The teens in "Better Luck Tomorrow" are Asian Americans with no interest in being hyphenated. They're as homegrown American as the kids from any other census category for whom pop culture is the only nurturing ethos that matters.
These particular teens reside in Orange County, Calif., in a gated community so stable in its affluence that the existence of parents doesn't have to be validated by onscreen appearances. The only adults we briefly see are a Vegas hooker and a high-school biology teacher (they're not together). Pointedly, the teacher is played by Jerry Mathers, who, in a distant, inconceivably benign sitcom era, enacted the role of Theodore "Beaver" Cleaver.
The Beav wouldn't last a minute in this neighborhood. However, "Lumpy" Rutherford might have been reincarnated as the hero-narrator's best pal, Virgil (Jason Tobin), the class cutup desperate not to be as harmless as he looks. And "Better Luck Tomorrow" inarguably has its Eddie Haskell in Daric (Roger Fan), a sunny sociopath who beguiles his mates into collaborating in sundry, increasingly not-so-petty criminal activities. Scarcely less sinister is his power trip involving ritual preparation for the Academic Decathlon, a kind of super-Jeopardy whereby high-school seniors make their bones for Ivy League recruiters.

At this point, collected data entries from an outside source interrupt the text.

(** Data just written, with their parity, are held. *)
Lemma stored_fresh flag n : forall d raw,
  length d = (512 * n)%nat -> Forall (digit 8) d -> take (512 * n) raw = d -> stored flag n d raw (parity n d).
Proof using All.
  intros d raw Hl Hd Hraw. split; [done|]. split; [done|]. destruct flag; [|done].
  assert (H : forall m l i, (i < m)%nat -> (512 * m <= length l)%nat -> Forall (digit 8) l ->
    take 9 (drop (9 * i) (parity m l)) = rs_encode (blk i l)).
  { intros m. induction m as [|m IH]; intros l i Hi Hm Hb; [lia|]. cbn [parity].
    assert (block (take 512 l)) as Hblk by (by eapply block_take).
    destruct i as [|i].
    - rewrite Nat.mul_0_r, drop_0. unfold blk. rewrite Nat.mul_0_r, drop_0.
      rewrite take_app_le by (rewrite rs_encode_length by done; lia).
      apply take_ge. by rewrite rs_encode_length by done.
    - rewrite drop_app_ge by (rewrite rs_encode_length by done; lia). rewrite rs_encode_length by done.
      replace (9 * Datatypes.S i - 9)%nat with (9 * i)%nat by lia.
      rewrite IH; [|lia|rewrite length_drop; lia|by apply Forall_drop].
      unfold blk. rewrite drop_drop. by replace (512 + 512 * i)%nat with (512 * Datatypes.S i)%nat by lia. }
  intros i Hi. assert (Hblkr : blk i raw = blk i d).
  { unfold blk. rewrite <- Hraw, skipn_firstn_comm, take_take. f_equal. lia. }
  assert (Hb : block (blk i d)).
  { split; [unfold blk; rewrite length_take, length_drop; lia|]. by apply Forall_take, Forall_drop. }
  exists []. split; [split; [simpl; lia|]; split; constructor|]. rewrite H by (done || lia). rewrite Hblkr.
  split; [done|]. split; [by rewrite Z.lxor_0_r|]. by rewrite rs_clean.
Qed.

Lemma program_erased d :
  length d = Z.to_nat (half_page + half_oob) -> Forall (digit 8) d -> program erased 0 d = d.
Proof using Type.
  intros Hl Hd. unfold program, erased. change (Z.to_nat 0) with 0%nat. rewrite take_0, drop_0. simpl.
  rewrite drop_ge by (rewrite length_replicate; lia). rewrite app_nil_r, <- Hl. clear Hl.
  induction Hd as [|x d Hx Hd IH]; simpl; [done|]. rewrite IH. f_equal.
  change 255 with (Z.ones 8). rewrite Z.land_ones by lia. apply Z.mod_small. exact Hx.
Qed.

Lemma holds_fresh d o code :
  length d = Z.to_nat half_page -> Forall (digit 8) d -> length o = Z.to_nat half_oob ->
  code_in o code -> code = parity (Z.to_nat half_steps) d -> holds (d ++ o) d.
Proof using All.
  intros Hl Hd Hlo Hc ->. exists (parity (Z.to_nat half_steps) d). split.
  - rewrite drop_app_length', take_ge by (done || lia). done.
  - pose proof (geo_steps Hg). apply stored_fresh; [rewrite Hl, (geo_page Hg); lia|done|].
    replace (512 * Z.to_nat half_steps)%nat with (length d) by (rewrite Hl, (geo_page Hg); lia).
    by rewrite take_app_length.
Qed.

(** The two-plane write of both halves, up to the final program command. *)
Lemma write_page_phase s n buf oob :
  Forall (digit 8) buf -> Z.of_nat (length buf) = 2 * half_page ->
  Forall (digit 8) oob -> half_oob <= Z.of_nat (length oob) ->
  let hp := Z.to_nat half_page in let ho := Z.to_nat half_oob in
  exists oob1 oob2 s', nand_write_page_hwecc_planes s n buf oob = Some (oob2, s') /\ same_cells s s' /\
    phase s' = In2 (first_row (plane_page n)) 0 (take hp buf ++ take ho oob1) (plane_page n + ppb) 0 (drop hp buf ++ take ho oob2) /\
    (length oob1 = length oob /\ Forall (digit 8) oob1 /\ code_in (take ho oob1) (parity (Z.to_nat half_steps) buf)) /\
    (length oob2 = length oob /\ Forall (digit 8) oob2 /\ code_in (take ho oob2) (parity (Z.to_nat half_steps) (drop hp buf))) /\
    (forall j, 0 <= j -> j ∉ code_pos -> rd oob1 j = rd oob j /\ rd oob2 j = rd oob j).
Proof using All.
  intros Hb Hlb Ho Hlo hp ho. unfold nand_write_page_hwecc_planes. pose proof half_page_nonneg as Hnn.
  set (row := first_row (plane_page n)). pose proof (cmd_seqin s 0 row) as Hp0. set (s0 := cmdfunc 128 0 row s) in *.
  assert (Hc0 : same_cells s s0) by (intros q; by apply cmd_frame).
  destruct (write_plane_spec s0 buf oob Hb ltac:(lia) Ho Hlo) as (oob1 & s1 & -> & (Hc1 & Ht1 & _) & Hl1 & Hd1 & Hk1 & Hr1).
  cbn [mbind option_bind]. specialize (Ht1 _ _ _ Hp0). rewrite app_nil_l in Ht1.
  pose proof (cmd_hold s1 _ _ _ Ht1) as Hp2. set (s2 := cmdfunc 17 (-1) (-1) s1) in *.
  assert (Hc2 : same_cells s1 s2) by (intros q; by apply cmd_frame).
  pose proof (cmd_seqin2 s2 _ _ _ 0 (plane_page n + ppb) Hp2) as Hp3. set (s3 := cmdfunc 129 0 (plane_page n + ppb) s2) in *.
  assert (Hc3 : same_cells s2 s3) by (intros q; by apply cmd_frame).
  destruct (write_plane_spec s3 (drop hp buf) oob1) as (oob2 & s4 & E & (Hc4 & _ & Ht4) & Hl4 & Hd4 & Hk4 & Hr4).
  { by apply Forall_drop. } { rewrite length_drop. unfold hp. lia. } { done. } { lia. }
  fold hp in E |- *. rewrite E. cbn [mbind option_bind]. specialize (Ht4 _ _ _ _ _ _ Hp3). rewrite app_nil_l in Ht4.
  fold hp ho in Ht4. rewrite (take_ge (drop hp buf)) in Ht4 by (rewrite length_drop; unfold hp; lia).
  exists oob1, oob2, s4. split; [done|]. split; [intros q; by rewrite Hc4, Hc3, Hc2, Hc1, Hc0|].
  split; [exact Ht4|]. split; [done|]. split; [split; [lia|done]|].
  intros j Hj Hjn. split; [by apply Hr1|]. rewrite Hr4 by done. by apply Hr1.
Qed.

(** What a two-plane write leaves in the cells: each half with its own parity,
    and nothing else changed. *)
Lemma write_page_cells s n buf oob :
  Forall (digit 8) buf -> Z.of_nat (length buf) = 2 * half_page ->
  Forall (digit 8) oob -> half_oob <= Z.of_nat (length oob) ->
  cells s (plane_page n) = erased -> cells s (plane_page n + ppb) = erased ->
  let hp := Z.to_nat half_page in let ho := Z.to_nat half_oob in
  exists status s1 o1 o2, nand_write_page s n buf oob = Some (status, s1) /\
    cells s1 (plane_page n) = take hp buf ++ o1 /\ cells s1 (plane_page n + ppb) = drop hp buf ++ o2 /\
    (forall q, q <> plane_page n -> q <> plane_page n + ppb -> cells s1 q = cells s q) /\
    (length o1 = ho /\ code_in o1 (parity (Z.to_nat half_steps) (take hp buf))) /\
    (length o2 = ho /\ code_in o2 (parity (Z.to_nat half_steps) (drop hp buf))) /\
    (forall j, 0 <= j < half_oob -> j ∉ code_pos -> rd o1 j = rd oob j /\ rd o2 j = rd oob j).
Proof using All.
  intros Hb Hlb Ho Hlo He1 He2.
  destruct (write_page_phase s n buf oob Hb Hlb Ho Hlo)
    as (oob1 & oob2 & s' & Hw & Hsame & Hph & (Hl1 & Hd1 & Hk1) & (Hl2 & Hd2 & Hk2) & Hkeep).
  unfold nand_write_page. rewrite Hw. cbn [mbind option_bind].
  set (hp := Z.to_nat half_page) in *. set (ho := Z.to_nat half_oob) in *.
  pose proof half_page_nonneg as Hnn. pose proof (geo_oob Hg) as Hoo. pose proof (geo_ppb Hg) as Hppb.
  pose proof (fun q => cmd_pageprog s' _ _ _ _ _ _ q Hph (second_page_odd n Hppb) (first_row_second n)) as Hcell.
  set (s1 := cmdfunc NAND_CMD_PAGEPROG (-1) (-1) s') in *. set (p := plane_page n) in *.
  pose proof (wait_frame s1) as Hw1. destruct (waitfunc s1) as [status s2]. simpl in Hw1.
  assert (exists st, (if negb (Z.land status NAND_STATUS_FAIL =? 0) then Some (- EIO, s2) else Some (0, s2)) = Some (st, s2))
    as [st ->] by (destruct (negb _); by eexists).
  assert (Hlo1 : length (take ho oob1) = ho) by (rewrite length_take; unfold ho; lia).
  assert (Hlo2 : length (take ho oob2) = ho) by (rewrite length_take; unfold ho; lia).
  exists st, s2, (take ho oob1), (take ho oob2). split; [done|]. split; [|split; [|split; [|split; [|split]]]].
  - rewrite Hw1, Hcell. replace (p + ppb - ppb) with p by lia. rewrite Z.eqb_refl, Hsame, He1.
    apply program_erased; [rewrite length_app, Hlo1, length_take; unfold hp, ho; lia|].
    apply Forall_app_2; by apply Forall_take.
  - rewrite Hw1, Hcell, (proj2 (Z.eqb_neq _ _)), Z.eqb_refl, Hsame, He2 by lia.
    apply program_erased; [rewrite length_app, Hlo2, length_drop; unfold hp, ho; lia|].
    apply Forall_app_2; [by apply Forall_drop|by apply Forall_take].
  - intros q Hq1 Hq2. rewrite Hw1, Hcell, !(proj2 (Z.eqb_neq _ _)), Hsame by lia. done.
  - split; [done|]. rewrite parity_take; [exact Hk1|]. unfold hp. rewrite (geo_page Hg). pose proof (geo_steps Hg). lia.
  - done.
  - intros j Hj Hjn. destruct (Hkeep j ltac:(lia) Hjn) as [E1 E2].
    split; [rewrite <- E1|rewrite <- E2]; by rewrite !rd_lookup, lookup_take_lt by (unfold ho; lia).
Qed.

(** C30: a large page written to two erased pages, on chips with two or four
    planes, is read back unchanged, with no failure counted, and no other page
    changes; the status returned is that of the chip.  The spare bytes of both
    pages are the first half of the spare buffer, except that the parity positions
    have the parity of each page's own data: the second half of the buffer is
    never stored. *)
Theorem write_read_planes s n buf oob :
  0 <= n -> Forall (digit 8) buf -> Z.of_nat (length buf) = 2 * half_page ->
  Forall (digit 8) oob -> half_oob <= Z.of_nat (length oob) ->
  cells s (plane_page n) = erased -> cells s (plane_page n + ppb) = erased ->
  exists status s1 o1 o2 s2, nand_write_page s n buf oob = Some (status, s1) /\
    nand_read_page_hwecc_rs_planes s1 n = Some (buf, o1 ++ o2, 0, s2) /\
    (forall q, q <> plane_page n -> q <> plane_page n + ppb -> cells s1 q = cells s q) /\
    Z.of_nat (length o1) = half_oob /\ Z.of_nat (length o2) = half_oob /\
    (forall j, 0 <= j < half_oob -> j ∉ code_pos -> rd o1 j = rd oob j /\ rd o2 j = rd oob j) /\
    code_in o1 (parity (Z.to_nat half_steps) (take (Z.to_nat half_page) buf)) /\
    code_in o2 (parity (Z.to_nat half_steps) (drop (Z.to_nat half_page) buf)).
Proof using All.
  intros Hn Hb Hlb Ho Hlo He1 He2.
  destruct (write_page_cells s n buf oob Hb Hlb Ho Hlo He1 He2)
    as (st & s2 & o1 & o2 & Hw & Hc1 & Hc2 & Hframe & [Hlo1 Hk1] & [Hlo2 Hk2] & Hkeep).
  set (hp := Z.to_nat half_page) in *. set (ho := Z.to_nat half_oob) in *. set (p := plane_page n) in *.
  pose proof half_page_nonneg as Hnn. pose proof (geo_oob Hg) as Hoo.
  assert (Hlt : length (take hp buf) = hp) by (rewrite length_take; unfold hp; lia).
  assert (Hld : length (drop hp buf) = hp) by (rewrite length_drop; unfold hp; lia).
  destruct (read_plane_spec s2 p (take hp buf)) as (s3 & Er1 & Hs3).
  { rewrite Hc1. eapply holds_fresh; [done|by apply Forall_take|done|exact Hk1|done]. }
  destruct (read_plane_spec s3 (p + ppb) (drop hp buf)) as (s4 & Er2 & Hs4).
  { rewrite Hs3, Hc2. eapply holds_fresh; [done|by apply Forall_drop|done|exact Hk2|done]. }
  exists st, s2, o1, o2, s4. split; [done|]. split; [|split; [done|split; [lia|split; [lia|done]]]].
  unfold nand_read_page_hwecc_rs_planes. fold p. rewrite Er1. cbn [mbind option_bind]. rewrite Er2.
  cbn [mbind option_bind]. rewrite take_drop. fold hp ho.
  by rewrite Hs3, Hc1, Hc2, !drop_app_length', !take_ge by (done || lia).
Qed.

(** ** Erasing *)

Lemma block_start_odd n k :
  ppb = 2 ^ k -> 0 <= k ->
  let p := Z.ldiff (plane_page n + ppb) (ppb - 1) in
  p / ppb = 2 * (n / ppb) + 1.
Proof using Hg.
  intros Hk Hk0 p. pose proof (geo_ppb Hg). unfold p. rewrite Hk at 2.
  replace (2 ^ k - 1) with (Z.ones k) by (rewrite Z.ones_equiv; lia).
  rewrite Z.ldiff_ones_r, Z.shiftl_mul_pow2, Z.shiftr_div_pow2, <- Hk, Z.div_mul by lia.
  replace (plane_page n + ppb) with (plane_page n + 1 * ppb) by lia.
  rewrite Z.div_add, plane_page_div by lia. done.
Qed.

(** The row of the first plane, for a chip whose top bit is above the blocks. *)
Lemma erase_rows n k :
  ppb = 2 ^ k -> 0 <= k -> realplanenum g = 2 \/ k < chip_shift g - page_shift g ->
  first_row (plane_page n) = first_row (Z.ldiff (plane_page n + ppb) (ppb - 1) - ppb) /\
  Z.odd (first_row (plane_page n) / ppb) = false.
Proof using Hg.
  intros Hk Hk0 Hpl. pose proof (geo_ppb Hg) as Hp. pose proof (block_start_odd n k Hk Hk0) as Hodd. cbv zeta in Hodd.
  set (p2 := Z.ldiff (plane_page n + ppb) (ppb - 1)) in *. unfold first_row.
  destruct (Z.eqb_spec (realplanenum g) 2) as [_|Hne]; [by rewrite Z.div_0_l by lia|].
  destruct Hpl as [?|HK]; [done|]. set (K := chip_shift g - page_shift g) in *. rewrite Z.shiftl_1_l.
  assert (Hbit : forall x, x / ppb = 2 * (n / ppb) -> Z.land x (2 ^ K) = Z.land (ppb * (2 * (n / ppb))) (2 ^ K)).
  { intros x Hx. apply Z.bits_inj'. intros i Hi. rewrite !Z.land_spec, Z.pow2_bits_eqb by lia.
    destruct (Z.eqb_spec K i) as [<-|]; [|by rewrite !andb_false_r]. rewrite !andb_true_r, !Z.testbit_odd.
    rewrite !Z.shiftr_div_pow2 by lia. replace K with (k + (K - k)) by lia. rewrite Z.pow_add_r, <- Hk by lia.
    rewrite <- !Z.div_div by lia. by rewrite Hx, (Z.mul_comm ppb (2 * _)), Z.div_mul by lia. }
  split.
  - rewrite (Hbit (plane_page n)), (Hbit (p2 - ppb)); [done| |by apply plane_page_div].
    replace (p2 - ppb) with (p2 + (-1) * ppb) by lia. rewrite Z.div_add by lia. lia.
  - rewrite Hk, <- Z.shiftr_div_pow2, <- Z.testbit_odd, Z.land_spec, Z.pow2_bits_eqb by lia.
    rewrite (proj2 (Z.eqb_neq K k)) by lia. apply andb_false_r.
Qed.

(** With a power of two pages per block, erasing at large page [n] erases
    both pages of every large page of its large block, and changes no page of
    any other. *)
Theorem erase_planes_block s n k m :
  realplanenum g = 2 \/ k < chip_shift g - page_shift g -> ppb = 2 ^ k -> 0 <= k -> 0 <= n -> 0 <= m ->
  let s' := single_erase_cmd_planes s n in
  (m / ppb = n / ppb -> cells s' (plane_page m) = erased /\ cells s' (plane_page m + ppb) = erased) /\
  (m / ppb <> n / ppb -> cells s' (plane_page m) = cells s (plane_page m) /\
                         cells s' (plane_page m + ppb) = cells s (plane_page m + ppb)).
Proof using All.
  intros Hpl Hk Hk0 Hn Hm s'. pose proof (geo_ppb Hg) as Hp.
  pose proof (block_start_odd n k Hk Hk0) as Hodd. cbv zeta in Hodd.
  destruct (erase_rows n k Hk Hk0 Hpl) as [Hr Hre]. unfold s', single_erase_cmd_planes.
  set (row := first_row (plane_page n)) in *. set (p2 := Z.ldiff (plane_page n + ppb) (ppb - 1)) in *.
  assert (Ho : Z.odd (p2 / ppb) = true) by (rewrite Hodd, Z.add_comm, Z.odd_add_mul_2; done).
  pose proof (cmd_erase_second _ _ p2 (cmd_erase s row Hre) Ho) as Hph.
  pose proof (fun q => cmd_erase2 _ _ p2 q Hph Ho Hr) as Hcell.
  assert (Hc0 : forall q, cells (cmdfunc 96 (-1) p2 (cmdfunc 96 (-1) row s)) q = cells s q).
  { intros q. by rewrite !cmd_frame by done. }
  assert (H2 : forall x, (2 * x + 1) / 2 = x) by (intros; Z.to_euclidean_division_equations; lia).
  assert (H2' : forall x, 2 * x / 2 = x) by (intros; Z.to_euclidean_division_equations; lia).
  assert (Hq1 : plane_page m / ppb / 2 = m / ppb) by (rewrite plane_page_div by done; apply H2').
  assert (Hq2 : (plane_page m + ppb) / ppb / 2 = m / ppb).
  { replace (plane_page m + ppb) with (plane_page m + 1 * ppb) by lia.
    rewrite Z.div_add, plane_page_div by lia. apply H2. }
  split; intros Heq; rewrite !Hcell, Hq1, Hq2, Hodd, H2, ?Hc0.
  - by rewrite Heq, Z.eqb_refl.
  - by rewrite (proj2 (Z.eqb_neq _ _)).
Qed.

These are not your generic movie juvenile delinquents. They're "good kids," first-rate students assured of successful careers who nevertheless can't stop overachieving. That accords with the new stereotype of Asian Americans, of course, to which director and co-writer Justin Lin winks acknowledgment. One of the most interesting things about "Better Luck Tomorrow" is the way the film almost entirely declines to mention ethnicity, yet slyly deploys it as a running, deadpan gag.
The movie's other sly pretense is its successful masquerade as a high-school comedy. "Better Luck Tomorrow" is, to be sure, frequently laugh-out-loud funny, with great lines, acute social satire, visual wit and excellent judgment about how much weight to allow any scene or encounter in the shrewdly calibrated balance of the film overall. And there's a well-developed, credibly evolving relationship - lab partners, platonic friends, possible lovers - between our low-key hero Ben (Parry Shen, who has some of the sweet gravity and resignation of B.D. Wong) and the glamorous Stephanie Vandergosh (Karin Anna Cheung), who's cool with being the adoptive daughter in a household of blond Caucasians
and a fantasy-figure rumored to have done a
porn video.
Still, there's a darkness gathering, to which the first scene - the first gag - alerted us: Two teens, lolling in the afternoon sun, are disturbed by a ringing cell phone. "Not mine." "Me neither." It's coming from under the lawn beneath their lounge chairs, where the phone's been inadvertently buried along with the corpse of its owner. The rest of the movie is a flashback taking us up to that moment. Justin Lin is a clever and assured enough filmmaker to lull us into forgetting, for much of the intervening hour and a half, what journey we've embarked on.

Freelance writer Richard T. Jameson is a Queen Anne resident who belongs to the National Society of Film Critics.